2万6000人あまりが避難生活を送る中、災害から助かった命が危険にさらされている。
被災地で災害関連死を防ごうと活動する現地医師が、ハフポスト日本版の電話インタビューに答えた。
「この1週間で、どんどん悪化している。要介護でなんとか歩けていたのに、避難所で動かずにいたことで、寝たきりになってしまった人もいる。一刻を争う適切な対応が必要だ」。石川県内灘町の金沢医科大学病院リハビリテーションセンターの医師、松下功さんは被災地の窮状を語る。
松下さんは、高齢者や障害のある人など、災害弱者の災害関連死などを防ぐため、東日本大震災をきっかけに組織された「JRAT」(日本災害リハビリテーション支援協会)石川支部で2日から被災者救援の活動を開始、現地対策本部で指揮にあたっている。
JRATでは、医師、理学療法士、作業療法士、言語聴覚士らがチームを組み、避難所を回る。
高齢者が静脈血栓症にならないような体操や、低体温症の予防策、摂食・嚥下などについて、被災者の状態を見ながら指導している。
水が不足する中、誤嚥性肺炎を予防するには、ウェットティッシュで口の中を拭くなどして口腔内を清潔に保つこと、血栓症予防のため、狭い場所では足首を動かすことが有効という。
生活の不活発化を防ぎ、高齢者らが自分で動く力を失わないよう、避難所の環境も調べ、車椅子や杖などの福祉用具や簡易ベッドの手すり、段差のスローブなどの必要性について、市町の担当者に情報を伝えている。
9日にはリハビリテーション科専門医と理学療法士のチームが七尾市と穴水町の計10カ所を訪ねた。避難していた被災者の数は10人から300人(夜間は600人)まで、避難所の規模はさまざまで、被災直後には要介護3程度だった人が、全く動けなくなっていたケースもあったという。車中泊の人も多く、JRATでは血栓症予防に弾性ストッキングの配布も検討している。
穴水町の避難所では、複数人が新型コロナに感染しており、JRATのメンバーは感染症対策をしながら対応にあたった。

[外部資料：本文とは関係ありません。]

(* ===== verification/KernelSafety.v ===== *)
(** * The kernel never calls into a closed library

    The invariant of [Kernel]'s state together with the loader's: every adapter the
    bus holds has its own live instance, of a library that is open; every live
    instance belongs to an adapter on the bus, so none is left behind; every record
    of [libs_] names an open library of its own.  The bus may run freely between
    the kernel's operations, and the host may take a loaded shard off the bus and let
    it go.  The invariant is kept general for [Ownership], whose host may also keep a
    shard or register it again. *)

From S2P Require Import Prelude Schema Value Registry Gate Serialize SchemaCodec Grant Bus Switchboard Enqueue Invariant Dispatch Delivery Loop Residents Abi Kernel.

(** Libraries whose entry points do not crash, and observers that do not. *)
Class LibraryLaws (I : Type) `{LibraryOps I} : Prop := {
  describe_runs i : abi_describe i <> UB;
  snapshot_runs i : abi_snapshot i <> UB;
  revive_runs i w : (abi_revive i w).2 <> UB
}.

(** The first two of three steps, taken together. *)
Lemma triple_bind2 {S A B C : Type} (P : S -> Prop) (m1 : M S A) (m2 : M S B) Q E (k : M S C) R :
  triple P (_ ← m1; m2) Q E -> (forall b, triple (Q b) k R E) -> triple P (_ ← m1; _ ← m2; k) R E.
Proof.
  intros Hm Hk s Hs. specialize (Hm s Hs). unfold mbind, M_bind in *.
  destruct (m1 s) as [s1 [a|e|]]; [|done|done]. destruct (m2 s1) as [s2 [b|e|]]; [exact (Hk b s2 Hm)|done|done].
Qed.

Lemma triple_error {S A : Type} (P : S -> Prop) (m : M S A) Q (E E' : S -> Prop) :
  triple P m Q E -> (forall s, E s -> E' s) -> triple P m Q E'.
Proof. intros Hm HE. by eapply triple_conseq. Qed.

Section safety.
Context {N I Ob : Type} `{n_ops : ShardOps N} `{n_laws : !ShardLaws N} `{l_ops : LibraryOps I} `{ob_ops : ObserverOps Ob}.
Context (variant_what : bytes).

Abbreviation KWorld := (World N I Ob).
Abbreviation KBus := (Switchboard (Hosted N I) Ob).

(** ** An adapter stays bound to its library *)

Definition same_code (a a' : HostAdapter I) : Prop :=
  ha_lib a' = ha_lib a /\ ha_inst a' = ha_inst a /\ ha_accepted a' = ha_accepted a /\
  ha_state_schema a' = ha_state_schema a.

Lemma host_emit_ends {A : Type} (Q : A -> Prop) self w emit k :
  Q self -> (forall v, ends_in Q (emit v)) -> (forall st, ends_in Q (k st)) ->
  ends_in Q (host_emit self w emit k).
Proof.
  intros Hs He Hk. unfold host_emit. cbn [ends_in]. intros [door|]; [|done]. cbn [ends_in].
  intros [a| |]; try done. destruct (adm_ok a); cbn [negb]; [|done].
  destruct (Admission_value a); done || apply He.
Qed.

Lemma host_calls_ends a c : ends_in (same_code a) (host_calls a c).
Proof.
  induction c as [i st|i t r co p k IH|i r co p k IH|i]; cbn [host_calls]; try done;
    apply host_emit_ends; try done; intros v; cbn [ends_in]; auto.
Qed.

Lemma HostAdapter_handle_ends a m : ends_in (same_code a) (HostAdapter_handle a m).
Proof. unfold HostAdapter_handle. destruct (serialize (payload m)); [apply host_calls_ends|done..]. Qed.

Lemma HostAdapter_revive_same a v : same_code a (HostAdapter_revive a v).1.
Proof.
  unfold HostAdapter_revive. destruct (serialize v) as [w| |]; [|done..].
  by destruct (abi_revive (ha_state a) w).
Qed.

Lemma handler_map_ends {A B : Type} (f : A -> B) (Q : B -> Prop) (h : Handler A) :
  ends_in (fun a => Q (f a)) h -> ends_in Q (handler_map f h).
Proof. induction h; cbn [ends_in handler_map]; auto. Qed.

Lemma ends_weaken {A : Type} (Q R : A -> Prop) (h : Handler A) :
  (forall a, Q a -> R a) -> ends_in Q h -> ends_in R h.
Proof. intros HQR. induction h; cbn [ends_in]; auto. Qed.

Lemma ends_always {A : Type} (Q : A -> Prop) (h : Handler A) : (forall a, Q a) -> ends_in Q h.
Proof. intros HQ. induction h; cbn [ends_in]; auto. Qed.

(** What the kernel knows of the shard under an id: nothing of its own there, a
    shard taken off the bus, or the adapter of an instance of a library. *)
Definition bound (o : option (option (Z * Z))) (sh : Hosted N I) : Prop :=
  match o with
  | None => exists s, sh = Plain s
  | Some None => False
  | Some (Some p) =>
      exists a, sh = Adapted a /\ ha_lib a = p.1 /\ ha_inst a = p.2 /\
        Forall wf_schema (ha_accepted a) /\ wf_schema (ha_state_schema a)
  end.

Lemma bound_handle o (sh : Hosted N I) m : bound o sh -> ends_in (bound o) (handle sh m).
Proof.
  destruct o as [[p|]|]; cbn [bound]; [|done|].
  - intros (a & -> & E1 & E2 & H1 & H2). cbn [handle Hosted_ops]. apply handler_map_ends.
    eapply ends_weaken; [|apply HostAdapter_handle_ends]. intros a' (F1 & F2 & F3 & F4).
    exists a'. split; [done|]. rewrite F1, F2, F3, F4. done.
  - intros [s ->]. cbn [handle Hosted_ops]. apply handler_map_ends. apply ends_always. intros s'. by exists s'.
Qed.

松下さんは「能登半島は、高齢化率が非常に高い地域。特殊な地形のため、救援に向かう陸路が限られている上に、その道が寸断されている。雪が降り積もり体温を奪う季節に、感染症が追い打ちをかける。非常に厳しい状況だ」と話す。余震も続いており、ハフポスト日本版の取材中にも強い揺れがあった。
石川県は10日、災害関連死を8人と発表した。松下さんは「地震で助かった、とそれだけで安心してはいけない」という。「災害弱者の状態が悪化するのは、あっという間です。このままでは日ごとに寝たきりになる人や死亡する人が増える。僕たちは助かった命を守り、平時の状態に戻さなければいけない」。
長引く避難生活による心身機能の低下や災害関連死の危険は、今後さらに増えていく。JRATでは、応急対応としてのリハビリだけでなく、避難所での生活不活発病予防、地域生活の自立へと、段階を踏み、息の長い支援を続けていく予定だ。
七尾市から穴水町まで、通常40分で行けるところが倍の1時間20分かかる。珠洲市や能登町など、甚大な被害のあった地域へは日帰りできないため、中継する前線基地をつくろうと計画をしている。